CAR T-cell therapy was pioneered in Penn Medicine by Carl H. John, MD, Richard W. Fagg Professor of Immunotherapy at Penn and director of the Center for Cellular Immunotherapy (CCI) at Abramson Cancer Center, whose work led to the first approved cell therapy CAR T cells were used in the treatment of B-cell acute lymphoblastic leukemia in 2017. Since then, personalized cell therapies have revolutionized the treatment of leukemia, but they have remained stubbornly ineffective against solid tumours, such as lung and breast cancer.
“We want to unlock CAR T-cell therapy for patients with solid tumors, which include the most common types of cancer,” said John, senior author of the new study. “Our study shows that targeting an immune regulator of inflammation deserves further investigation to enhance T-cell potency.”
One of the challenges of CAR T-cell therapy in solid tumors is a phenomenon known as T-cell depletion, in which continued exposure to antigen from the solid mass of tumor cells decimates T cells to the point that they are unable to mount an antitumor response. Engineering already results in depleting T cells from patients for CAR T cell therapy in a less effective product because the T cells do not proliferate enough or remember their task as well.
Previous observational studies have hinted at the inflammatory regulator Regnase-1 as a potential target to indirectly overcome the effects of T-cell depletion because it can cause excessive inflammation when it malfunctions in T cells – activating them to produce an antitumor response. The research team, including lead author David May, a bioengineering graduate student in the College of Engineering and Applied Sciences, and co-author Neil Sheppard, Dr. Roquin-1 regulator can simultaneously enhance the responses further.
“Each of these two regulator genes has a role in restricting T-cell inflammatory responses, but we found that inactivating them together produces much greater anticancer effects than inactivating them individually,” May said. “By building on previous research, we are starting to move closer to strategies that appear promising in the context of solid tumor.”

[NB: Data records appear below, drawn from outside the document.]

(* ===== verification/LoadChips.v ===== *)
(** * LoadChips

    [load_chips_from_connectivity_descriptor] and [load_harvesting_information]
    of [cluster_descriptor.cpp]: the chips of a cluster with their
    architectures, locations, boards, ids and harvesting. *)

From Stdlib Require Import ZArith Lia Ascii.
From stdpp Require Import base list numbers strings gmap sets.
From S2P Require Import Prelude CoreTypes Harvesting BoardTypes ClusterState ClusterBoards TextUtils EthConnections.

Local Open Scope Z_scope.

(** ** Field updates *)

Definition set_chips (c : gset Z) (d : ClusterDescriptor) : ClusterDescriptor :=
  MkDesc c (chips_with_mmio d) (tables d) (placement d) (boards d) (links d) (closest_mmio_chip_cache d)
    (chips_grouped_by_closest_mmio d) (io_device_type d) (fw_bundle_version d) (eth_fw_version d).
Definition set_mmio (m : gmap Z Z) (d : ClusterDescriptor) : ClusterDescriptor :=
  MkDesc (all_chips d) m (tables d) (placement d) (boards d) (links d) (closest_mmio_chip_cache d)
    (chips_grouped_by_closest_mmio d) (io_device_type d) (fw_bundle_version d) (eth_fw_version d).
Definition set_tables (t : ChipTables) (d : ClusterDescriptor) : ClusterDescriptor :=
  MkDesc (all_chips d) (chips_with_mmio d) t (placement d) (boards d) (links d) (closest_mmio_chip_cache d)
    (chips_grouped_by_closest_mmio d) (io_device_type d) (fw_bundle_version d) (eth_fw_version d).
Definition set_boards (b : Boards) (d : ClusterDescriptor) : ClusterDescriptor :=
  MkDesc (all_chips d) (chips_with_mmio d) (tables d) (placement d) b (links d) (closest_mmio_chip_cache d)
    (chips_grouped_by_closest_mmio d) (io_device_type d) (fw_bundle_version d) (eth_fw_version d).

Definition set_chip_arch (m : gmap Z ARCH) (t : ChipTables) : ChipTables :=
  MkTables m (chip_unique_ids t) (authentic_chip_unique_ids t) (noc_translation_enabled t) (chip_to_bus_id t)
    (chip_pci_bdfs t) (harvesting_masks_map t) (asic_locations t).
Definition set_unique_ids (m : gmap Z Z) (authentic : bool) (t : ChipTables) : ChipTables :=
  MkTables (chip_arch t) m authentic (noc_translation_enabled t) (chip_to_bus_id t)
    (chip_pci_bdfs t) (harvesting_masks_map t) (asic_locations t).
Definition set_bus_ids (m : gmap Z Z) (t : ChipTables) : ChipTables :=
  MkTables (chip_arch t) (chip_unique_ids t) (authentic_chip_unique_ids t) (noc_translation_enabled t) m
    (chip_pci_bdfs t) (harvesting_masks_map t) (asic_locations t).
Definition set_bdfs (m : gmap Z string) (t : ChipTables) : ChipTables :=
  MkTables (chip_arch t) (chip_unique_ids t) (authentic_chip_unique_ids t) (noc_translation_enabled t)
    (chip_to_bus_id t) m (harvesting_masks_map t) (asic_locations t).
Definition set_harvesting (en : gmap Z bool) (m : gmap Z HarvestingMasks) (t : ChipTables) : ChipTables :=
  MkTables (chip_arch t) (chip_unique_ids t) (authentic_chip_unique_ids t) en
    (chip_to_bus_id t) (chip_pci_bdfs t) m (asic_locations t).
Definition set_asic_locations (m : gmap Z Z) (t : ChipTables) : ChipTables :=
  MkTables (chip_arch t) (chip_unique_ids t) (authentic_chip_unique_ids t) (noc_translation_enabled t)
    (chip_to_bus_id t) (chip_pci_bdfs t) (harvesting_masks_map t) m.

Section load.
Context `{Unordered} `{YAML}.

(** ** The sections of the document, in the order they are read *)

Definition add_chip_arch (entry : Node * Node) (d : ClusterDescriptor) : result ClusterDescriptor :=
  chip_id ← as_int entry.1;
  arch_str ← as_string entry.2;
  Ok (set_links (set_connections (map_insert_new chip_id ∅ (ethernet_connections (links d))) (links d))
       (set_tables (set_chip_arch (map_insert_new chip_id (arch_from_str arch_str) (chip_arch (tables d))) (tables d))
         (set_chips ({[chip_id]} ∪ all_chips d) d))).

Definition add_location (entry : Node * Node) (p : Placement) : result Placement :=
  chip_id ← as_int entry.1;
  chip_rack_coords ← as_ints entry.2;
  _ ← umd_assert (vec_size chip_rack_coords =? 4) "Galaxy (x, y, rack, shelf) coords must be size 4";
  x ← vec_at chip_rack_coords 0;
  y ← vec_at chip_rack_coords 1;
  rack ← vec_at chip_rack_coords 2;
  shelf ← vec_at chip_rack_coords 3;
  Ok (MkPlacement (map_insert_new chip_id (MkEthCoord chip_id x y rack shelf) (chip_locations p))
       (<[(rack, shelf, y, x) := chip_id]> (coords_to_chip_ids p))).

(** A map entry lists a chip with its PCIe id; only its first pair is read. *)
Definition add_mmio_chip (chip : Node) (m : gmap Z Z) : result (gmap Z Z) :=
  if IsMap chip then
    chip_map ← as_map as_int chip;
    match chip_map with
    | [] => Err UndefinedBehaviour
    | (first, second) :: _ => Ok (map_insert_new first second m)
    end
  else
    chip_val ← as_int chip;
    Ok (map_insert_new chip_val chip_val m).

Definition add_board_chip (board_id : Z) (board_type : BoardType) (chip : Node) (b : Boards) : result Boards :=
  chip ← as_int chip;
  b ← add_chip_to_board chip board_id b;
  Ok (MkBoards (chip_to_board_id b) (board_to_chips b) (map_insert_new chip board_type (chip_board_type b))).

Definition add_board (boardEntry : Node) (b : Boards) : result Boards :=
  if negb (IsSequence boardEntry) || negb (vec_size (y_items boardEntry) =? 3)
  then throw "Each board entry should be a sequence of 3 maps."
  else
    e0 ← vec_at (y_items boardEntry) 0;
    e1 ← vec_at (y_items boardEntry) 1;
    e2 ← vec_at (y_items boardEntry) 2;
    board_id ← as_u64 (y_get e0 "board_id");
    board_type_str ← as_string (y_get e1 "board_type");
    for_each (y_items (y_get e2 "chips")) (add_board_chip board_id (board_type_from_string board_type_str)) b.

Definition load_boards (boardsNode : Node) (b : Boards) : result Boards :=
  if negb (IsDefined boardsNode) then Ok b
  else if negb (IsSequence boardsNode) then throw "Invalid or missing 'boards' node."
  else for_each (y_items boardsNode) add_board b.

(** [static_cast<uint64_t>(chip) << 32]. *)
Definition synthetic_id (chip : Z) : Z := u64 (Z.shiftl (u64 chip) 32).

Definition load_unique_ids (node : Node) (chips : gset Z) (t : ChipTables) : result ChipTables :=
  if IsDefined node then
    ids ← as_map as_u64 node;
    Ok (set_unique_ids (foldl (λ m '(chip, id), map_insert_new chip id m) (chip_unique_ids t) ids) true t)
  else
    Ok (set_unique_ids (foldl (λ m chip, map_insert_new chip (synthetic_id chip) m) (chip_unique_ids t) (set_iter chips))
          (authentic_chip_unique_ids t) t).

Definition parse_bus_id (bus_str : string) : result Z :=
  if negb (bool_decide (String.substring 0 2 bus_str = "0x"))
  then throw "Bus string without 0x prefix for chip"
  else
    id ← stoul_16 (String.substring 2 (String.length bus_str - 2) bus_str);
    Ok (u16 id).

Definition load_bus_ids (node : Node) (m : gmap Z Z) : result (gmap Z Z) :=
  if IsDefined node then
    ids ← as_map as_string node;
    for_each ids (λ '(chip, bus_str) m, bus_id ← parse_bus_id bus_str; Ok (map_insert_new chip bus_id m)) m
  else Ok m.

(** The map's values are [uint8_t]. *)
Definition load_asic_locations (node : Node) (m : gmap Z Z) : result (gmap Z Z) :=
  if IsDefined node then
    locations ← as_map as_u64 node;
    Ok (foldl (λ m '(chip, location), map_insert_new chip (u8 location) m) m locations)
  else Ok m.

Definition load_bdfs (node : Node) (mmio : gmap Z Z) (m : gmap Z string) : result (gmap Z string) :=
  if IsDefined node then
    bdfs ← as_map as_string node;
    for_each bdfs (λ '(chip, bdf) m,
      if bool_decide (mmio !! chip = None) then throw "Chip has PCI BDF specified but is not MMIO mapped."
      else Ok (map_insert_new chip bdf m)) m
  else Ok m.

Definition load_chips_from_connectivity_descriptor (yaml : Node) (d : ClusterDescriptor) : result ClusterDescriptor :=
  d ← for_each (y_pairs (y_get yaml "arch")) add_chip_arch d;
  p ← for_each (y_pairs (y_get yaml "chips")) add_location (placement d);
  m ← for_each (y_items (y_get yaml "chips_with_mmio")) add_mmio_chip (chips_with_mmio d);
  b ← load_boards (y_get yaml "boards") (boards d);
  t ← load_unique_ids (y_get yaml "chip_unique_ids") (all_chips d) (tables d);
  bus ← load_bus_ids (y_get yaml "chip_to_bus_id") (chip_to_bus_id t);
  asic ← load_asic_locations (y_get yaml "asic_locations") (asic_locations t);
  bdfs ← load_bdfs (y_get yaml "chip_pci_bdfs") m (chip_pci_bdfs t);
  Ok (set_tables (set_bdfs bdfs (set_asic_locations asic (set_bus_ids bus t)))
       (set_boards b (set_mmio m (set_placement p d)))).

(** ** Harvesting *)

Definition optional_mask (node : Node) (otherwise : Z) : result Z :=
  if IsDefined node then as_u32 node else Ok otherwise.

Definition load_chip_harvesting (entry : Z * Node) (t : ChipTables) : result ChipTables :=
  let '(chip, info) := entry in
  translation ← as_bool (y_get info "noc_translation");
  let enabled := map_insert_new chip translation (noc_translation_enabled t) in
  tensix ← as_u32 (y_get info "harvest_mask");
  dram ← optional_mask (y_get info "dram_harvesting_mask") 0;
  eth ← optional_mask (y_get info "eth_harvesting_mask") 0;
  pcie ← optional_mask (y_get info "pcie_harvesting_mask") 0;
  l2cpu ← optional_mask (y_get info "l2cpu_harvesting_mask") 0;
  Ok (set_harvesting enabled (map_insert_new chip (MkMasks tensix dram eth pcie l2cpu) (harvesting_masks_map t)) t).

Definition load_harvesting_information (yaml : Node) (d : ClusterDescriptor) : result ClusterDescriptor :=
  if IsDefined (y_get yaml "harvesting") then
    entries ← as_map Ok (y_get yaml "harvesting");
    t ← for_each entries load_chip_harvesting (tables d);
    Ok (set_tables t d)
  else Ok d.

The team used CRISPR-Cas9 gene-editing technology to knock down Regnase-1 and Roquin-1 individually and in combination in healthy donor T cells with two different immune receptors currently being investigated in phase I clinical trials: a mesothelin M5 CAR (mesoCAR) targeting. and NY-ESO-1-Target 8F TCR (NYESO TCR). None of the engineered T cell products target CD19, the antigen targeted by most approved CAR T cell therapies, because this antigen is not present in solid tumours.

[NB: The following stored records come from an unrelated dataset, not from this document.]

(** C39: Every descriptor [create_from_yaml_content] returns is well formed: all
    its chips have the same valid architecture, its links are symmetric and
    between its chips, a linked channel is active and no channel is both active
    and idle, the board maps are inverse, and the chips are grouped by an MMIO
    capable chip of their board. *)
Theorem create_from_yaml_content_ok yaml d : create_from_yaml_content yaml = Ok d → descriptor_ok d.
Proof.
  unfold create_from_yaml_content. intros Hs.
  destruct (load_chips_from_connectivity_descriptor _ _) as [d1|] eqn:E1; cbn [mbind result_bind] in Hs; [|done].
  apply load_chips_spec in E1 as [_ _ Hfresh Hboards [Hg Hcache] _ _ _ _].
  destruct (load_harvesting_information _ _) as [d2|] eqn:E2; cbn [mbind result_bind] in Hs; [|done].
  apply load_harvesting_frame in E2 as (en & m & ->).
  destruct (load_ethernet_connections_from_connectivity_descriptor _ _) as [d3|] eqn:E3; cbn [mbind result_bind] in Hs; [|done].
  apply load_links_inv in E3 as (n & L & R & l & -> & Hl); [|exact Hfresh].
  destruct (merge_cluster_ids _) as [d4|] eqn:E4; cbn [mbind result_bind] in Hs; [|done].
  apply merge_cluster_ids_frame in E4 as [p ->].
  destruct (fill_chips_grouped_by_closest_mmio _) as [d5|] eqn:E5; cbn [mbind result_bind] in Hs; [|done].
  destruct (verify_cluster_descriptor_info _ _) as [v|] eqn:E6; cbn [mbind result_bind] in Hs; [|done].
  injection Hs as <-. apply fill_groups_ok in E5; [|by apply cache_ok_empty|done].
  destruct E5 as [(g & k & ->) _ Hm Hgr]. pose proof (lsf_connection _ _ _ _ _ Hl) as Hcon.
  split.
  - apply verify_same_architecture_spec. unfold verify_cluster_descriptor_info in E6. result_steps E6.
    by eexists.
  - intros a b Hab. apply Hcon, ends_sym, Hcon, Hab.
  - intros a b Hab%Hcon. eapply (lsf_consistent _ _ _ _ _ Hl); done.
  - intros a b Hab%Hcon. unfold get_active_eth_channels. apply (lsf_active _ _ _ _ _ Hl).
    destruct a as [c h]. exists h, b. split; [by left|done].
  - intros c. apply set_eq. intros x. rewrite elem_of_intersection. unfold get_active_eth_channels, get_idle_eth_channels.
    cbn [links set_grouped set_cache set_placement set_links]. rewrite (lsf_idle _ _ _ _ _ Hl). set_solver.
  - exact Hboards.
  - intros m' c [Hin Hc]%Hm. split; [|done]. by apply elem_of_set_iter in Hin.
  - intros c Hin Hcond. apply Hgr; [by apply elem_of_set_iter|done].
Qed.
End wellformed.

After CRISPR editing, the T cells were expanded and implanted into mouse models with solid tumors, where the authors noted that the double knockout resulted in at least 10 times as many engineered T cells as compared to inactivation of Regnase-1 alone, as well as increased antitumor activity and immunogenicity. Longevity of engineered T cells. In some mice, it also increased lymphocyte production, causing toxicity.
“CRISPR is a useful tool to completely attenuate the expression of target genes such as Regnase and Roquin, resulting in a pronounced phenotype, but there are other strategies to consider for translating this work into the clinical setting, such as forms of conditional gene regulation,” Sheppard said. “We are certainly impressed with the anti-tumor efficacy unleashed by knocking out these two non-redundant proteins together. In studies of solid tumors, we often see limited expansion of CAR T cells, but if we can make each cell stronger, and replicate in larger quantities, we expect that T-cell therapy has a better effect in attacking solid tumours.”
Additional authors include Omar Johnson, Jordan Reeve, Ting Jia Fan, and John Shuler. The research was supported by the National Institutes of Health (1P01CA214278, R01CA226983), the Parker Institute for Cancer Immunotherapy, the Emerson Group, the Fontaine Fellowship, the Norman and Selma Crone Research Fellowship, and the Robert Wood Johnson Foundation Health Policy Research Scholars.